> TASK GOAL
Count how many lines of the material hold "StatusInternalServerError". Respond with that number alone.

> SOURCE DATA

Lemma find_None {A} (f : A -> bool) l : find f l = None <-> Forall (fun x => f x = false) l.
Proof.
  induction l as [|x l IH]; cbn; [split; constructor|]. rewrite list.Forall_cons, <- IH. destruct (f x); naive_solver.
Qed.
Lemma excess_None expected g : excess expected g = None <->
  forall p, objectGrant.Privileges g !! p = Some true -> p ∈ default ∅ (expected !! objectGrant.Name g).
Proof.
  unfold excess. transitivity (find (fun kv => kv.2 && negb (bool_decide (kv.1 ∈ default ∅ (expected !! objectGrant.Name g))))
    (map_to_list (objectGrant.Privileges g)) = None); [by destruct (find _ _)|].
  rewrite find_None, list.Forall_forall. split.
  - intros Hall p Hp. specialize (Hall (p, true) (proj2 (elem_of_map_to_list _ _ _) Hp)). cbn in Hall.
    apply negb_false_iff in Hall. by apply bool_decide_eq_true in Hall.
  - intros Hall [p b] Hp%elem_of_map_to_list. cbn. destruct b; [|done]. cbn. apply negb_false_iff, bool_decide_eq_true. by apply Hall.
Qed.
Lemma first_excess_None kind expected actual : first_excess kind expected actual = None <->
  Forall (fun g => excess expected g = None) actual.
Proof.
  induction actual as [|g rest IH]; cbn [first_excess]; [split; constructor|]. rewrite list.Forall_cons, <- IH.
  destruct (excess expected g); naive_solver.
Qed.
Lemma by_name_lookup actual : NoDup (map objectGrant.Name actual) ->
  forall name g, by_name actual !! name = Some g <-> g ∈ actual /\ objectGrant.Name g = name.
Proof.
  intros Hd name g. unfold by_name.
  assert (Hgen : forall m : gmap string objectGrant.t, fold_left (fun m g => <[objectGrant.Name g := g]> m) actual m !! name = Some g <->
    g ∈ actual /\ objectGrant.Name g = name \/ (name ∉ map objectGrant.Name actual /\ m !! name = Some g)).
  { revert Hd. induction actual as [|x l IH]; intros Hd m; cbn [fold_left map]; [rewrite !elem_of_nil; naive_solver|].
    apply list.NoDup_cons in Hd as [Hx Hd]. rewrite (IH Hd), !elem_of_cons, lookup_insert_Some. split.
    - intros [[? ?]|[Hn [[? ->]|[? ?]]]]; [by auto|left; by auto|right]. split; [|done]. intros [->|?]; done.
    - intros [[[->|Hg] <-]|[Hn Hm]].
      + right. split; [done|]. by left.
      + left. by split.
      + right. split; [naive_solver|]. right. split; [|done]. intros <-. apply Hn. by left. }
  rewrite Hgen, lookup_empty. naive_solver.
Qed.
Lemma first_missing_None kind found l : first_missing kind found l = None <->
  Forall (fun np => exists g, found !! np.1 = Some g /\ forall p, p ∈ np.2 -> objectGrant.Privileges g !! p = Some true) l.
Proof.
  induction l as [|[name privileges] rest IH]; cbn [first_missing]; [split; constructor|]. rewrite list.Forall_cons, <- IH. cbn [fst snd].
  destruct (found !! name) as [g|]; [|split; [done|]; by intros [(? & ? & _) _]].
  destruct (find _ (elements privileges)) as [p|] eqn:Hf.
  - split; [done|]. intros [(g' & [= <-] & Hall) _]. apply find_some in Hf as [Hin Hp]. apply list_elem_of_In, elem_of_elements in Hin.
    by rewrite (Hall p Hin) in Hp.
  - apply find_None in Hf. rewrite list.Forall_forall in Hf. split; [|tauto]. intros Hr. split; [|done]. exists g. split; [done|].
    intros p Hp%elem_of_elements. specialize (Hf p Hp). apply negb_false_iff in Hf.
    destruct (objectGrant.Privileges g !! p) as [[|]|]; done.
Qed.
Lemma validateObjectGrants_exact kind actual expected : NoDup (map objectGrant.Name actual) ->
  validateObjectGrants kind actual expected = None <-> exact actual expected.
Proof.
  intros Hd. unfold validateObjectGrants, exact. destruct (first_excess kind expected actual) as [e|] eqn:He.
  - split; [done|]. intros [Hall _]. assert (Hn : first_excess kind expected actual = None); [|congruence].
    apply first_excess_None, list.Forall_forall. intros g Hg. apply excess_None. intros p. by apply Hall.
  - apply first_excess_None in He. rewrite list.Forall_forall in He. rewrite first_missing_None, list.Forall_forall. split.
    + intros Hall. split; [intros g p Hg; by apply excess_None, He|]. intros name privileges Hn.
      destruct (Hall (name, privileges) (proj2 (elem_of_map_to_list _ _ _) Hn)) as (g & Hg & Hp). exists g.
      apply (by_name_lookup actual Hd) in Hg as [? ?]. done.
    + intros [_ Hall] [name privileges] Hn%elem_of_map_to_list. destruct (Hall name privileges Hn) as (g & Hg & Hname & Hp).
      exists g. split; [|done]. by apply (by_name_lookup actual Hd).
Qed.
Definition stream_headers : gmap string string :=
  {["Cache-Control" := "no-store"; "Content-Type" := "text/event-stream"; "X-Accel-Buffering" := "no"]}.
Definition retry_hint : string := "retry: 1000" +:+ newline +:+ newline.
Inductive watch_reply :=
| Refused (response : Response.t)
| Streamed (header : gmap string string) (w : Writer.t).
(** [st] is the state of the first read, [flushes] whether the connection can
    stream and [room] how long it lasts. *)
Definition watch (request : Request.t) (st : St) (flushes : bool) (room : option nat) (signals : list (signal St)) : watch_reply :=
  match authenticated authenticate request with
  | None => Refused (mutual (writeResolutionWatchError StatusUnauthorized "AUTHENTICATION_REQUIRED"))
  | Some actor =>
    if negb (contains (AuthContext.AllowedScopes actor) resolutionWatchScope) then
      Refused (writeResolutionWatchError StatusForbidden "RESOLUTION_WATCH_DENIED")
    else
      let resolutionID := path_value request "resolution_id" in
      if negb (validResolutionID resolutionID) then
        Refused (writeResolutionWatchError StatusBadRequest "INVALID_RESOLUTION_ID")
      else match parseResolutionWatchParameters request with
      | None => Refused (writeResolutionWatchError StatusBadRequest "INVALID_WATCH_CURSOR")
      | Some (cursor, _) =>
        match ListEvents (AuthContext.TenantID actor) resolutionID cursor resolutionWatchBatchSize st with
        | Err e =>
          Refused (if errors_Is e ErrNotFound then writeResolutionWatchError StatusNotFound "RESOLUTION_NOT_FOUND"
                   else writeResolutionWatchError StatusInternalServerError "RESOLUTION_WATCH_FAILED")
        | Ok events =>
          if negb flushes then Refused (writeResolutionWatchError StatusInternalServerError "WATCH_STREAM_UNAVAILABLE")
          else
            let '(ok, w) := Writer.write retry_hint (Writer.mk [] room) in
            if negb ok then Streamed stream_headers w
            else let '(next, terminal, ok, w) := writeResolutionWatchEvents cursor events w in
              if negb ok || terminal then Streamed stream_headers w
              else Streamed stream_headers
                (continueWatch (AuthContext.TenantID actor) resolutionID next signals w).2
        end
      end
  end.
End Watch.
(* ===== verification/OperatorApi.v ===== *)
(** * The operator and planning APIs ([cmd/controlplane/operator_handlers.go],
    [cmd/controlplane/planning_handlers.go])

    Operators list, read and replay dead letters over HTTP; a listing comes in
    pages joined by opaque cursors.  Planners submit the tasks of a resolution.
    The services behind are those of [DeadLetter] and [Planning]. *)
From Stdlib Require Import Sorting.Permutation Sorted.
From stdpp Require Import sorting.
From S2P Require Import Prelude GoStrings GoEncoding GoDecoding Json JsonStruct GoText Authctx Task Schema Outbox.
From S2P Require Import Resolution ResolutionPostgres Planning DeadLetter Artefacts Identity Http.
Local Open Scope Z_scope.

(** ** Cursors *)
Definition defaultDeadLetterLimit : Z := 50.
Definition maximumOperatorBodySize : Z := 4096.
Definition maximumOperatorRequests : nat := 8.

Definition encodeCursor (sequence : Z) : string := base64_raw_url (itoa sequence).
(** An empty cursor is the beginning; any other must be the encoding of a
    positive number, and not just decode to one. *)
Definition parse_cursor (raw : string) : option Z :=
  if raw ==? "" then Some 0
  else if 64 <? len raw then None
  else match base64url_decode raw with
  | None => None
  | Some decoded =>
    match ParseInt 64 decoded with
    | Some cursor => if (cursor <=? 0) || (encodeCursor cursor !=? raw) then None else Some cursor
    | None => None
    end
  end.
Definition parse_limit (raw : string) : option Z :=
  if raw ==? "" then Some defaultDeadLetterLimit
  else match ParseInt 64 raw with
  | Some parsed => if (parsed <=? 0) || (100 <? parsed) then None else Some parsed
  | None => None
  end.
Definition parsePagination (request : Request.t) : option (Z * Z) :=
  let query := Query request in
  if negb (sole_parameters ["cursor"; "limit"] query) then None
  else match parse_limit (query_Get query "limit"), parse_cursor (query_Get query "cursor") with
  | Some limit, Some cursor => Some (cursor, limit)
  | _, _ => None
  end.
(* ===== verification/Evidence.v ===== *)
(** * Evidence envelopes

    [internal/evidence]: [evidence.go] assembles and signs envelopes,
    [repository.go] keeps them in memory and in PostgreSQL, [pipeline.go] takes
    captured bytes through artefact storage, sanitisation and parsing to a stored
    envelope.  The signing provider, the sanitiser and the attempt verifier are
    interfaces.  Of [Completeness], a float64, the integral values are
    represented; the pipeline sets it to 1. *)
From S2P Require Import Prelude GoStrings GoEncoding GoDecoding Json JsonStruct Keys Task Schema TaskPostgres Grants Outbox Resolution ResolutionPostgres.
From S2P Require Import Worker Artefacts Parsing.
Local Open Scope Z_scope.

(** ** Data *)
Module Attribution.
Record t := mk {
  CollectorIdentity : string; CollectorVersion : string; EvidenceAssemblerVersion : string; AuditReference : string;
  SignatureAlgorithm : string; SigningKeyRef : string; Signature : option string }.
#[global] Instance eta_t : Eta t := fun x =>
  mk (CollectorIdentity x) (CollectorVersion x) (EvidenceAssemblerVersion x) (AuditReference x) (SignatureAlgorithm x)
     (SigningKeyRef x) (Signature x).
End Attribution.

> SOLUTION FOR THIS EXERCISE
2